• Data provided:
(** C1: the stage predicates hold for the parameters in force, which are the
    configured ones only when both thresholds can be converted to float.
    Then the ceiling and the floor are the converted values, the two
    exclusions are the truth values of the configured ones, and the prefixes
    are the configured list (the two default prefixes when the value is no
    list or an empty one).  When a threshold cannot be converted, all five
    parameters are the defaults.  Every record in the output of
    [filter_stocks] satisfies the stages for these parameters: its symbol
    starts with one of the prefixes, its name does not contain ST when
    [exclude_st] holds, its normalized price is at most [max_price] and its
    normalized change percent at least [min_limit_up_percent]; with
    [exclude_st] off, a record of the input that passes the other four
    stages is in the output whatever its name. *)
Theorem filter_stocks_output_satisfies_stages_in_force (c : config) (l : list stock) :
  let cfg := cfg_filter c in
  let p := effective_params cfg in
  (∀ mp ml,
     py_float (dict_get cfg "max_price" (VInt 40)) = Ok mp →
     py_float (dict_get cfg "min_limit_up_percent" (VFloat 9.5)) = Ok ml →
     max_price p = mp ∧ min_limit_up_percent p = ml
     ∧ exclude_st p = py_bool (dict_get cfg "exclude_st" (VBool true))
     ∧ exclude_sci_tech_board p
       = py_bool (dict_get cfg "exclude_sci_tech_board" (VBool true))
     ∧ stock_prefix p = configured_prefixes cfg)
  ∧ (is_ok (py_float (dict_get cfg "max_price" (VInt 40))) = false
     ∨ is_ok (py_float (dict_get cfg "min_limit_up_percent" (VFloat 9.5))) = false →
     p = default_filter_params)
  ∧ Forall (λ s, symbol_admitted p s
                 ∧ (exclude_st p = true → name_without_st s)
                 ∧ price_within p s
                 ∧ change_reaches p s) (filter_stocks c l)
  ∧ (exclude_st p = false →
     ∀ s, s ∈ l →
          kept (prefix_test p s) = true →
          (exclude_sci_tech_board p = true → kept (sci_test s) = true) →
          kept (price_test p s) = true →
          kept (limit_up_test p s) = true →
          s ∈ filter_stocks c l).
Proof.
  intros cfg p. split; [|split; [apply effective_params_reset|]].
  { intros mp ml H1 H2. unfold p. by rewrite (effective_params_read cfg mp ml H1 H2). }
  rewrite filter_stocks_passes. fold cfg. fold p. split.
  - apply Forall_forall. intros s Hs.
    apply list_elem_of_In, filter_In in Hs as [_ Hs]. by apply passes_sound.
  - intros Hst s Hin H1 H3 H4 H5.
    apply list_elem_of_In, filter_In. split; [by apply list_elem_of_In|].
    unfold passes. rewrite Hst, H1, H4, H5. simpl.
    destruct (exclude_sci_tech_board p); simpl; [by rewrite H3 | done].
Qed.

(** ** Price and percent normalization *)

Lemma str_remove_spec c s :
  list_ascii_of_string (str_remove c s)
  = List.filter (λ a, negb (Ascii.eqb a c)) (list_ascii_of_string s).
Proof.
  induction s as [|a s IH]; simpl; [done|].
  destruct (Ascii.eqb a c); simpl; by rewrite IH.
Qed.

(** The rescaling as the specification words it: by the magnitude of the
    parsed price. *)
Definition spec_rescale_by_magnitude (price : float) : float :=
  if PrimFloat.ltb (abs price) 1 then (price * 1000)%float
  else if PrimFloat.ltb 1000 (abs price) then (price / 1000)%float
  else price.

Lemma abs_key p :
  PrimFloat.leb 0 p = true →
  PrimFloat.is_nan p = false ∧ PrimFloat.is_nan (abs p) = false
  ∧ float_key (abs p) = float_key p.
Proof.
  intros H.
  assert (Hp : PrimFloat.is_nan p = false).
  { apply not_nan_spec. intros E. rewrite FloatAxioms.leb_spec, E in H. discriminate. }
  assert (H0 : PrimFloat.is_nan 0 = false) by reflexivity.
  apply (leb_key _ _ H0 Hp) in H.
  split; [done|]. unfold float_key in *.
  rewrite not_nan_spec, abs_spec. apply not_nan_spec in Hp.
  change (Prim2SF 0) with (S754_zero false) in H.
  destruct (Prim2SF p) as [s|s| |s m e]; try done; simpl in *;
    destruct s; simpl in *; try done; exfalso; apply H; lia.
Qed.

Lemma ltb_same_key a a' b b' :
  PrimFloat.is_nan a = false → PrimFloat.is_nan a' = false →
  PrimFloat.is_nan b = false → PrimFloat.is_nan b' = false →
  float_key a = float_key a' → float_key b = float_key b' →
  PrimFloat.ltb a b = PrimFloat.ltb a' b'.
Proof.
  intros Ha Ha' Hb Hb' Ea Eb.
  pose proof (ltb_key a b Ha Hb) as H. pose proof (ltb_key a' b' Ha' Hb') as H'.
  rewrite Ea, Eb in H.
  destruct (PrimFloat.ltb a b), (PrimFloat.ltb a' b'); try done.
  - symmetry. apply H'. by apply H.
  - apply H. by apply H'.
Qed.

Lemma rescale_nonnegative p :
  PrimFloat.leb 0 p = true → rescale_price p = spec_rescale_by_magnitude p.
Proof.
  intros H. destruct (abs_key p H) as (Hp & Ha & E).
  unfold rescale_price, spec_rescale_by_magnitude.
  rewrite (ltb_same_key (abs p) p 1 1), (ltb_same_key 1000 1000 (abs p) p); done.
Qed.

Lemma float_neq (a b : float) (f : float → bool) : f a ≠ f b → a ≠ b.
Proof. congruence. Qed.

(** C5, as stated, fails on a negative price: its magnitude 5 is neither
    below 1 nor above 1000, yet the program multiplies it by 1000. *)
Lemma rescale_ignores_magnitude_of_negative :
  normalize_price (VFloat (-5)) = Ok (-5000)%float
  ∧ spec_rescale_by_magnitude (-5) = (-5)%float
  ∧ (-5000)%float ≠ (-5)%float.
Proof.
  split; [reflexivity|]. split; [reflexivity|].
  apply (float_neq _ _ (λ x, PrimFloat.ltb x (-100))). vm_compute. discriminate.
Qed.

(** C5, amended: a string price has its separators removed before it is
    parsed; the parsed value, sign included, is multiplied by 1000 when it
    is below 1, divided by 1000 when it is above 1000, and unchanged
    otherwise; on a price that is not negative this is the rescaling by
    magnitude.  The string 1234 normalizes to 1.234 and the number 0.05
    to 50. *)
Theorem normalize_price_rescales_by_value :
  (∀ s, normalize_price (VStr s)
        = (price ← py_float (VStr (str_remove "," s)); Ok (rescale_price price))
        ∧ list_ascii_of_string (str_remove "," s)
          = List.filter (λ a, negb (Ascii.eqb a ",")) (list_ascii_of_string s))
  ∧ (∀ z, normalize_price (VInt z) = (price ← float_of_Z z; Ok (rescale_price price)))
  ∧ (∀ f, normalize_price (VFloat f) = Ok (rescale_price f))
  ∧ (∀ price,
       (PrimFloat.ltb price 1 = true → rescale_price price = (price * 1000)%float)
       ∧ (PrimFloat.ltb price 1 = false → PrimFloat.ltb 1000 price = true →
          rescale_price price = (price / 1000)%float)
       ∧ (PrimFloat.ltb price 1 = false → PrimFloat.ltb 1000 price = false →
          rescale_price price = price)
       ∧ (PrimFloat.leb 0 price = true →
          rescale_price price = spec_rescale_by_magnitude price))
  ∧ normalize_price (VStr "1234") = Ok 1.234%float
  ∧ normalize_price (VStr "1,234") = Ok 1.234%float
  ∧ normalize_price (VFloat 0.05) = Ok 50%float.
Proof.
  split; [intros s; split; [reflexivity | apply str_remove_spec]|].
  split; [reflexivity|]. split; [reflexivity|].
  split; [|by vm_compute].
  intros price. unfold rescale_price.
  split; [by intros ->|]. split; [by intros -> ->|]. split; [by intros -> ->|].
  apply rescale_nonnegative.
Qed.

(** ** Absent fields *)

Lemma stage_elem test l s : s ∈ stage test l ↔ s ∈ l ∧ kept (test s) = true.
Proof.
  rewrite stage_filter, !list_elem_of_In, filter_In. done.
Qed.

Lemma dict_get_absent (s : stock) k d : s !! k = None → dict_get s k d = d.
Proof. unfold dict_get. by intros ->. Qed.

Lemma dict_get_insert_default (s : stock) k k' d d' :
  s !! k = None → (k' = k → d' = d) →
  dict_get (<[k := d]> s) k' d' = dict_get s k' d'.
Proof.
  intros Hk Hd. unfold dict_get. destruct (decide (k = k')) as [<-|Hne].
  - rewrite lookup_insert_eq, Hk. symmetry. by apply Hd.
  - by rewrite lookup_insert_ne.
Qed.

Definition scoring_fields : list string := ["f3"; "f10"; "f8"; "f6"; "f20"].

Lemma evaluate_absent_field w (s : stock) k :
  k ∈ scoring_fields → s !! k = None →
  evaluate w (<[k := VInt 0]> s) = evaluate w s.
Proof.
  intros Hk Hs. unfold evaluate, read_inputs.
  assert (Hne : k ≠ "f12").
  { intros ->. unfold scoring_fields in Hk.
    repeat (apply elem_of_cons in Hk as [Hk|Hk]; [discriminate|]).
    by apply elem_of_nil in Hk. }
  rewrite !(dict_get_insert_default s k _ (VInt 0) (VInt 0)) by done.
  rewrite (dict_get_insert_default s k "f12" (VInt 0) (VStr "")) by done.
  reflexivity.
Qed.

(** ** The score *)

Lemma same_value_refl x : same_value x x.
Proof. by left. Qed.

Lemma same_value_add x x' t : same_value x x' → same_value (x + t) (x' + t).
Proof.
  intros [->|(s & s' & Hx & Hx')]; [by left|].
  destruct (Prim2SF t) as [st|st| |st mt et] eqn:Et.
  - right. exists (if Bool.eqb s st then s else false),
                  (if Bool.eqb s' st then s' else false).
    rewrite !add_spec, Hx, Hx', Et. split; by destruct s, s', st.
  - left. apply Prim2SF_inj. by rewrite !add_spec, Hx, Hx', Et.
  - left. apply Prim2SF_inj. by rewrite !add_spec, Hx, Hx', Et.
  - left. apply Prim2SF_inj. by rewrite !add_spec, Hx, Hx', Et.
Qed.

Lemma add_zero_l x : same_value (0 + x) x.
Proof.
  destruct (Prim2SF x) as [s|s| |s m e] eqn:E.
  - right. exists false, s. split; [|done].
    rewrite add_spec, E. change (Prim2SF 0) with (S754_zero false). by destruct s.
  - left. apply Prim2SF_inj. by rewrite add_spec, E.
  - left. apply Prim2SF_inj. by rewrite add_spec, E.
  - left. apply Prim2SF_inj. by rewrite add_spec, E.
Qed.

Lemma add_zero_r x : same_value x (x + 0).
Proof.
  destruct (Prim2SF x) as [s|s| |s m e] eqn:E.
  - right. exists s, false. split; [done|].
    rewrite add_spec, E. change (Prim2SF 0) with (S754_zero false). by destruct s.
  - left. apply Prim2SF_inj. by rewrite add_spec, E.
  - left. apply Prim2SF_inj. by rewrite add_spec, E.
  - left. apply Prim2SF_inj. by rewrite add_spec, E.
Qed.

Lemma agree_refl r : agree r r.
Proof. destruct r as [[z|f]|e]; simpl; [done | by left | done]. Qed.

(** Adding the same value to two scores that agree. *)
Lemma py_iadd_agree s s' v :
  same_num s s' → agree (py_iadd s v) (py_iadd s' v).
Proof.
  unfold py_iadd. destruct (as_num v) as [n|]; [|done].
  destruct s as [x|x], s' as [x'|x']; simpl; try done.
  - intros ->. apply agree_refl.
  - intros H. destruct (num_to_float n) as [y|e]; simpl; [|done].
    by apply same_value_add.
Qed.

Lemma agree_bind r r' (k k' : pynum → result pynum) :
  agree r r' → (∀ s s', same_num s s' → agree (k s) (k' s')) →
  agree (r ≫= k) (r' ≫= k').
Proof.
  destruct r as [s|e], r' as [s'|e']; simpl; try done. intros H Hk. by apply Hk.
Qed.

Lemma same_value_trans x y z : same_value x y → same_value y z → same_value x z.
Proof.
  intros [->|(s & s' & Hx & Hy)] [->|(t & t' & Hy' & Hz)]; try by left.
  - right. by exists t, t'.
  - right. by exists s, s'.
  - right. by exists s, t'.
Qed.

Lemma float_of_Z_small :
  float_of_Z 0 = Ok 0%float ∧ float_of_Z 1 = Ok 1%float
  ∧ float_of_Z 5 = Ok 5%float ∧ float_of_Z 10 = Ok 10%float.
Proof. by vm_compute. Qed.

(** The end of the loop body against the last term of the formula. *)
Lemma bonus_agree i s s' :
  same_num s s' →
  agree (if cap_moderate i then py_iadd s (VInt 10)
         else if cap_large i then py_iadd s (VInt 5) else Ok s)
        (py_iadd s' (VInt (market_cap_bonus i))).
Proof.
  intros H. unfold market_cap_bonus.
  destruct (cap_moderate i); [by apply py_iadd_agree|].
  destruct (cap_large i); [by apply py_iadd_agree|].
  destruct s as [x|x], s' as [x'|x']; try done; unfold py_iadd; simpl in *.
  - lia.
  - eapply same_value_trans; [exact H | apply add_zero_r].
Qed.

• What the task requires: Copy exactly the stretch of data above from the line with "Lemma dict_get_insert_default (s" through the line with "repeat (apply elem_of_cons", and omit all other lines.

• Result:
Lemma dict_get_insert_default (s : stock) k k' d d' :
  s !! k = None → (k' = k → d' = d) →
  dict_get (<[k := d]> s) k' d' = dict_get s k' d'.
Proof.
  intros Hk Hd. unfold dict_get. destruct (decide (k = k')) as [<-|Hne].
  - rewrite lookup_insert_eq, Hk. symmetry. by apply Hd.
  - by rewrite lookup_insert_ne.
Qed.

Definition scoring_fields : list string := ["f3"; "f10"; "f8"; "f6"; "f20"].

Lemma evaluate_absent_field w (s : stock) k :
  k ∈ scoring_fields → s !! k = None →
  evaluate w (<[k := VInt 0]> s) = evaluate w s.
Proof.
  intros Hk Hs. unfold evaluate, read_inputs.
  assert (Hne : k ≠ "f12").
  { intros ->. unfold scoring_fields in Hk.
    repeat (apply elem_of_cons in Hk as [Hk|Hk]; [discriminate|]).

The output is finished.